I bambini della casa nel bosco di Palmoli non torneranno a casa per Natale. Ma non saranno gli unici minori a trascorrere la festa più bella dell’anno lontano da casa. Nella loro stessa situazione ci sono nel nostro Paese altri ventimila bambini e ragazzi di cui però nessuno parla. A cui non vengono dedicati servizi e talk show, che non suscitano il minimo interesse da parte della politica. Una contraddizione che la dice lunga sulla sensibilità a circuito variabile verso il dramma dei minori fuori famiglia e dei loro genitori. Tanto clamore per un caso, certamente importante e certamente singolare. Silenzio assoluto per gli altri ventimila, altrettanto importanti e altrettanto singolari. Ora, come sappiamo, la Corte d’appello dell’Aquila ha respinto il ricorso presentato dagli avvocati della famiglia anglo-australiana. La palla torna quindi al Tribunale per i minorenni che dovrà valutare i progressi, soprattutto per quanto riguarda la socializzazione, compiuti dai tre bambini ospiti dal 20 novembre scorso di una casa famiglia a Vasto. E da qui nuove domande, nuove valutazioni, nuove analisi del caso da parte di opinionisti e tuttologi che affollano i salotti televisivi dove, quasi quotidianamente, si passa al setaccio la vicenda, si analizzano le relazioni dei servizi sociali, tra cui l’ultima in cui si spiega che i bambini non sanno leggere, che si stupiscono di fronte alla doccia, che mostrano di non aver mai usato il sapone, che fanno fatica a spiegarsi con gli altri bambini perché quasi non parlano in italiano. Questioni non decisive, d’accordo, che forse avrebbero potuto essere risolte spiegando alla famiglia la necessità di mostrarsi più collaborativa. Proprio come sta avvenendo in questi giorni, con i genitori che hanno annunciato la loro disponibilità a trasferirsi in una villetta dotata di tutti i servizi – acqua, luce, gas, servizi igienici – mancanti nel casolare abitato fino a poche settimane fa. (“Avvenire” – Luciano Moia)

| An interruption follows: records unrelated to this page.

(** The directory that was left: every file is empty or one of the sources. *)
Record left_sources (J : bytes) (D : gmap Z bytes) (Q : list LogChange) S : Prop := {
  ls_records : concat ((fst ∘ snd) <$> S) = Q;
  ls_nodup : NoDup S.*1;
  ls_whole : whole_but_last J (snd <$> S);
  ls_holds : Forall (fun e => D !! e.1 = Some (content e.2) ∧ content e.2 ≠ []) S;
  ls_all : ∀ id f, D !! id = Some f → f = [] ∨ ∃ F, (id, F) ∈ S ∧ f = content F;
}.

Lemma records_bytes_nonempty R : R ≠ [] → records_bytes R ≠ [].
Proof. intros HR%records_bytes_length E. rewrite E in HR. cbn in HR. lia. Qed.

(** Files without a tail. *)
Definition whole (A : list (Z * list LogChange)) : list (Z * LogFile) := (fun '(id, R) => (id, (R, []))) <$> A.
Lemma whole_ids A : (whole A).*1 = A.*1.
Proof using Type. unfold whole. rewrite <- list_fmap_compose. apply list_fmap_ext. by intros ? [] ?. Qed.
Lemma whole_records A : (fst ∘ snd) <$> whole A = A.*2.
Proof using Type. unfold whole. rewrite <- list_fmap_compose. apply list_fmap_ext. by intros ? [] ?. Qed.
Lemma content_whole R : content (R, []) = records_bytes R.
Proof. apply app_nil_r. Qed.
(* ===== verification/TableOps.v ===== *)
(** * The operations of a value table act on its abstract content

    [write_insert_plan], [write_replace_plan], [write_remove_plan] and the
    reference counting operations of src/src/table.rs, against [TableSpec.repr]. *)

From S2P Require Import Prelude.
From S2P Require Import Bytes.
From S2P Require Import Ids.
From S2P Require Import File.
From S2P Require Import Log.
From S2P Require Import Table.
From S2P Require Import TableSpec.
From stdpp Require Import options.
#[local] Set Default Proof Using "Type*".

(** ** Frames *)

(** The fields no operation on the log side of a table changes. *)
Record same_shape (t t' : ValueTable) : Prop := {
  sh_id : vt_id t' = vt_id t;
  sh_size : entry_size t' = entry_size t;
  sh_file : vt_file t' = vt_file t;
  sh_multipart : multipart t' = multipart t;
  sh_rc : ref_counted t' = ref_counted t;
  sh_version : db_version t' = db_version t;
}.

#[global] Instance same_shape_equivalence : Equivalence same_shape.
Proof.
  split; [done| |]; [intros a b []; split; congruence|].
  intros a b c [] []. split; congruence.
Qed.

Lemma same_shape_esz t t' : same_shape t t' → esz t' = esz t.
Proof. intros Hsh. unfold esz. by rewrite (sh_size _ _ Hsh). Qed.

Lemma slot_wf_shape t t' s : same_shape t t' → slot_wf t s → slot_wf t' s.
Proof.
  intros Hsh. unfold slot_wf. rewrite (same_shape_esz _ _ Hsh), (sh_multipart _ _ Hsh). done.
Qed.

(** Only the entries [S] of table [t] changed between two states of a writer,
    and what was logged for them is the encoding of a slot. *)
Record log_frame (t : ValueTable) (S : list Z) (w w' : LogWriter) : Prop := {
  fr_value : ∀ id' i, id' ≠ vt_id t ∨ i ∉ S → value_view w' id' i = value_view w id' i;
  fr_index : ∀ id' i, index_view w' id' i = index_view w id' i;
  fr_overlays : writer_overlays w' = writer_overlays w;
  fr_record : LogWriter.record_id w' = LogWriter.record_id w;
  fr_own : ∀ i d, own_value w' (vt_id t) i = Some d →
    own_value w (vt_id t) i = Some d ∨ (i ∈ S ∧ ∃ s, slot_wf t s ∧ d = encode_slot s);
  fr_own_other : ∀ id' i, id' ≠ vt_id t → own_value w' id' i = own_value w id' i;
  fr_local_index : local_index (writer_log w') = local_index (writer_log w);
}.

Lemma log_frame_refl t S w : log_frame t S w w.
Proof. split; auto. Qed.

Lemma log_frame_trans t S1 S2 S w1 w2 w3 :
  log_frame t S1 w1 w2 → log_frame t S2 w2 w3 → S1 ⊆ S → S2 ⊆ S → log_frame t S w1 w3.
Proof.
  intros [V1 I1 O1 R1 L1 W1 X1] [V2 I2 O2 R2 L2 W2 X2] H1 H2. split; try congruence.
  - intros id' i Hi. rewrite V2, V1; [done|set_solver..].
  - intros i d Hd. destruct (L2 i d Hd) as [Hd'|[? ?]]; [|right; set_solver].
    destruct (L1 i d Hd') as [?|[? ?]]; [by left|right; set_solver].
  - intros id' i Hi. by rewrite W2, W1.
Qed.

Mi vengono spontanee alcune domande/ riflessioni, peraltro collegate fra di loro, che la dicono lunga sulla nostra penosa società.

Non si poteva affrontare per tempo questa situazione famigliare al giusto livello psico-sociale senza bisogno di creare un corto circuito legale, mediatico e politico sbattendo in prima pagina i mostri o i santi a seconda dei punti di vista?

I servizi sociali del comune competente non potevano intervenire a babbo vivo in modo più umano e meno burocratico?

Non si poteva dialogare con questi genitori con pazienza sociale e umiltà giuridica?

Perché si aspetta sempre che i problemi deflagrino per poi affrontarli a gamba tesa, facendo del male a tutti più che del bene ai bambini?

Il tribunale competente non poteva aspettare un po’ prima di adottare drastiche misure: l’istruttoria attuale non poteva essere fatta prima di giungere alla rottura. Ci si doveva almeno tentare! Adesso è tardi e comunque chi ha rotto non pagherà e i cocci saranno di quei bambini.

Non è ora di smetterla con la Tv spazzatura che affronta i problemi umani con il garbo di un elefante nel negozio di cristalleria?

Questi casi così pietisticamente analizzati e così strumentalmente branditi altro non rappresentano che il goffo tentativo di tacitare le coscienze pubbliche e private riguardo alla vastità e profondità dei mali della società.

La casa nel bosco è diventata la casamatta in cui scaricare tutte le emarginazioni infantili davanti alle quali restiamo indifferenti, salvo svegliarci di soprassalto quando scoppia qualche clamorosa e lacerante contraddizione.

È questo ormai lo stile partecipativo di una società egoisticamente chiusa in se stessa, che galleggia sui propri mali, scaricando su Tizio (magistratura), Caio (politica) e Sempronio (psicologia e sociologia) la propria carenza etica e la propria indifferenza umana su cui stendere l’impietoso ed ispido velo mediatico.